Input data:
Definition apply_event (e : TxnEvent) (m : Meta) : Meta * result TxnAnswer :=
  match e with
  | InitTransactional tid timeout pid ep => prod_map id (rmap Initialised) (init_transactional tid timeout pid ep m)
  | InitIdempotent pid ep => prod_map id (rmap Identified) (init_idempotent pid ep m)
  | AddPartitions tid pid ep topics now =>
      prod_map id (rmap Codes) (add_txn_partitions_closure tid pid ep topics now m)
  | Register tid ep t offset delta => prod_map id (rmap (fun _ => Registered)) (register tid ep t offset delta m)
  | OffsetCommit r => prod_map id (rmap Codes) (txn_offset_commit r m)
  | Prepare tid pid ep committed => prod_map id (rmap ToMark) (prepare tid pid ep committed m)
  | Resolve tid pid ep committed => prod_map id (rmap ToCommit) (resolve tid pid ep committed m)
  end.

(** ** What no closure takes back *)

(** The producer was given this epoch. *)
Definition handed (m : Meta) (id epoch : Z) : Prop :=
  exists pd, Meta.producers m !! id = Some pd /\ is_Some (sequences pd !! epoch).

(** Producers, their epochs, and the transactions' producers and epochs stay. *)
Record grows (m m' : Meta) : Prop := mkGrows {
  grows_handed id epoch : handed m id epoch -> handed m' id epoch;
  grows_txn tid txn : Meta.transactions m !! tid = Some txn ->
    exists txn', Meta.transactions m' !! tid = Some txn' /\ Txn.producer txn' = Txn.producer txn /\
      forall e, is_Some (Txn.epochs txn !! e) -> is_Some (Txn.epochs txn' !! e);
}.

#[export] Instance grows_refl : Reflexive grows.
Proof. intros m. split; [done|]. eauto. Qed.
#[export] Instance grows_trans : Transitive grows.
Proof.
  intros m1 m2 m3 [H1 T1] [H2 T2]. split; [auto|]. intros tid txn Ht.
  destruct (T1 _ _ Ht) as (txn' & Ht' & Hp & He). destruct (T2 _ _ Ht') as (txn'' & Ht'' & Hp' & He').
  exists txn''. split; [done|]. split; [congruence|auto].
Qed.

What the exercise asks: Your reply should consist of the records, copied exactly.

Answer to this task:
Definition apply_event (e : TxnEvent) (m : Meta) : Meta * result TxnAnswer :=
  match e with
  | InitTransactional tid timeout pid ep => prod_map id (rmap Initialised) (init_transactional tid timeout pid ep m)
  | InitIdempotent pid ep => prod_map id (rmap Identified) (init_idempotent pid ep m)
  | AddPartitions tid pid ep topics now =>
      prod_map id (rmap Codes) (add_txn_partitions_closure tid pid ep topics now m)
  | Register tid ep t offset delta => prod_map id (rmap (fun _ => Registered)) (register tid ep t offset delta m)
  | OffsetCommit r => prod_map id (rmap Codes) (txn_offset_commit r m)
  | Prepare tid pid ep committed => prod_map id (rmap ToMark) (prepare tid pid ep committed m)
  | Resolve tid pid ep committed => prod_map id (rmap ToCommit) (resolve tid pid ep committed m)
  end.

(** ** What no closure takes back *)

(** The producer was given this epoch. *)
Definition handed (m : Meta) (id epoch : Z) : Prop :=
  exists pd, Meta.producers m !! id = Some pd /\ is_Some (sequences pd !! epoch).

(** Producers, their epochs, and the transactions' producers and epochs stay. *)
Record grows (m m' : Meta) : Prop := mkGrows {
  grows_handed id epoch : handed m id epoch -> handed m' id epoch;
  grows_txn tid txn : Meta.transactions m !! tid = Some txn ->
    exists txn', Meta.transactions m' !! tid = Some txn' /\ Txn.producer txn' = Txn.producer txn /\
      forall e, is_Some (Txn.epochs txn !! e) -> is_Some (Txn.epochs txn' !! e);
}.

#[export] Instance grows_refl : Reflexive grows.
Proof. intros m. split; [done|]. eauto. Qed.
#[export] Instance grows_trans : Transitive grows.
Proof.
  intros m1 m2 m3 [H1 T1] [H2 T2]. split; [auto|]. intros tid txn Ht.
  destruct (T1 _ _ Ht) as (txn' & Ht' & Hp & He). destruct (T2 _ _ Ht') as (txn'' & Ht'' & Hp' & He').
  exists txn''. split; [done|]. split; [congruence|auto].
Qed.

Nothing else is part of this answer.